読む読む書く書く、時々考える(旧insolble)

【読書020】羆嵐

羆嵐」(吉村昭/新潮文庫)(参考:wiki三毛別羆事件」)

本作のモチーフは、「三毛別羆事件」と呼ばれる国内では最も大きな獣害事件。

1915年、大正時代に北海道の三毛別で起きた、ヒグマによる開拓民の殺傷事件です。

最近TVで取り上げられたみたいですね。

私は事件名を聞いてwikiを読んでみたんですが。

wikiの記述なのに非常に臨場感溢れ、読んでていて怖くなってきます。ちょっとした小説みたい。

獣害事件ですので、wikiの記載にもグロテスクな表現があります。苦手な方はご注意下さい。

wikiがおもしろかったのと、先日読んだ「雪の花」の作者である吉村昭さんが本事件をモチーフに一冊書かれているようでしたので購入してみました。

さて、本作、ジャンル的にはドキュメント小説、ノンフィクションなんでしょうけど、ホラー的要素が多分に含まれています。
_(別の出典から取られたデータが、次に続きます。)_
(** [SELECT slug, url, created_at FROM links WHERE slug = ?] through
    [QueryRow(...).Scan(...)]: the first row of the answer. *)
Definition queryRow (db : DB) (slug : string) : result Link :=
  match fault db with
  | Some text => Err (errorString text)
  | None =>
      match find (hasSlug slug) (rows db) with
      | Some l => Ok l
      | None => Err ErrNoRows
      end
  end.

(** [ORDER BY created_at DESC]. SQL leaves the order among rows with the
    same timestamp open; here they stay in table order. *)
Fixpoint insertDesc (l : Link) (sorted : list Link) : list Link :=
  match sorted with
  | [] => [l]
  | x :: rest =>
      if CreatedAt x <=? CreatedAt l then l :: sorted
      else x :: insertDesc l rest
  end.

Fixpoint orderByCreatedAtDesc (t : list Link) : list Link :=
  match t with
  | [] => []
  | l :: rest => insertDesc l (orderByCreatedAtDesc rest)
  end.

(** ** HTTP *)

Definition StatusOK : Z := 200.
Definition StatusCreated : Z := 201.
Definition StatusFound : Z := 302.
Definition StatusBadRequest : Z := 400.
Definition StatusUnauthorized : Z := 401.
Definition StatusNotFound : Z := 404.
Definition StatusMethodNotAllowed : Z := 405.
Definition StatusConflict : Z := 409.
Definition StatusInternalServerError : Z := 500.

Definition MethodPost : string := "POST".

(** What a handler reads from [*http.Request]. [BasicAuth] is the outcome
    of [r.BasicAuth()] ([None] for [ok == false]); [Body] is the outcome of
    [json.NewDecoder(r.Body).Decode(&req)] into the handler's request type
    ([None] when decoding fails). *)
Record Request (B : Type) := mkRequest {
  Method : string;
  Path : string;
  BasicAuth : option (string * string);
  Body : option B
}.

Arguments mkRequest {B} Method Path BasicAuth Body.
Arguments Method {B} r.
Arguments Path {B} r.
Arguments BasicAuth {B} r.
Arguments Body {B} r.

(** What a handler writes to [http.ResponseWriter]. *)
Inductive Response :=
| http_Error (text : string) (code : Z)            (* http.Error *)
| http_Redirect (url : string) (code : Z)          (* http.Redirect *)
| writeJSON (code : Z) (fields : list (string * string))
| writeHTML (links : list Link) (count : Z).       (* the listing template *)

Definition StatusCode (resp : Response) : Z :=
  match resp with
  | http_Error _ code => code
  | http_Redirect _ code => code
  | writeJSON code _ => code
  | writeHTML _ _ => StatusOK
  end.

(** [http.NotFound]. *)
Definition http_NotFound : Response :=
  http_Error "404 page not found" StatusNotFound.

Definition Handler (B : Type) : Type := DB -> Request B -> DB * Response.

(** The part of [*url.URL] that the program reads. *)
Module url.
Record URL := mkURL {
  Scheme : string;
  Host : string
}.
End url.

(** ** The program *)

Section Golinks.

(** [url.Parse] of [net/url]; [None] stands for a non-nil error. *)
Variable url_Parse : string -> option url.URL.

(** A handler takes the handle [db] (the package-level variable) and the
    request, and returns the handle after the call with the response it
    wrote. [now] is what the store's clock reads when the handler runs. *)

Definition getLink (db : DB) (slug : string) : result Link :=
  match queryRow db slug with
  | Err ErrNoRows => Err (errorString "link not found")
  | Err e => Err e
  | Ok link => Ok link
  end.

Definition getAllLinks (db : DB) : result (list Link) :=
  match fault db with
  | Some text => Err (errorString text)
  | None => Ok (orderByCreatedAtDesc (rows db))
  end.

Definition addLink (now : Z) (db : DB) (slug url : string)
  : DB * option error :=
  execInsert now db slug url.

(** [RowsAffected] does not fail with this driver; its error branch has no
    counterpart here. *)
Definition removeLink (db : DB) (slug : string) : DB * option error :=
  match execDelete db slug with
  | (db', Err e) => (db', Some e)
  | (db', Ok n) =>
      if n =? 0 then (db', Some (errorString "not found")) else (db', None)
  end.

Definition isValidURL (urlStr : string) : bool :=
  if negb (strings.HasPrefix urlStr "http://")
     && negb (strings.HasPrefix urlStr "https://")
  then false
  else
    match url_Parse urlStr with
    | None => false
    | Some parsedURL =>
        negb (String.eqb (url.Scheme parsedURL) "")
        && negb (String.eqb (url.Host parsedURL) "")
    end.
前半、1/3くらいまではゆっくりと確実に恐怖がつのっていきます。

こんなに怖いのにまだ、あんまりページがすすんでない!みたいな。

吉村さんの淡々とした文章が恐怖を増長させるのに一役、時間がゆっくりすすむ間隔が味わえます。

後半は解決に向けスピード感を増していきます。

でも羆に対する恐怖感は最後まで内包したまま。

すっきりとは終わりません。

長さとしては短編だと思うのですが、非常に満足感のある一冊でした。

吉村さん、はまってしまいそう。

図書館に歴史小説全集があったので一冊借りてきました。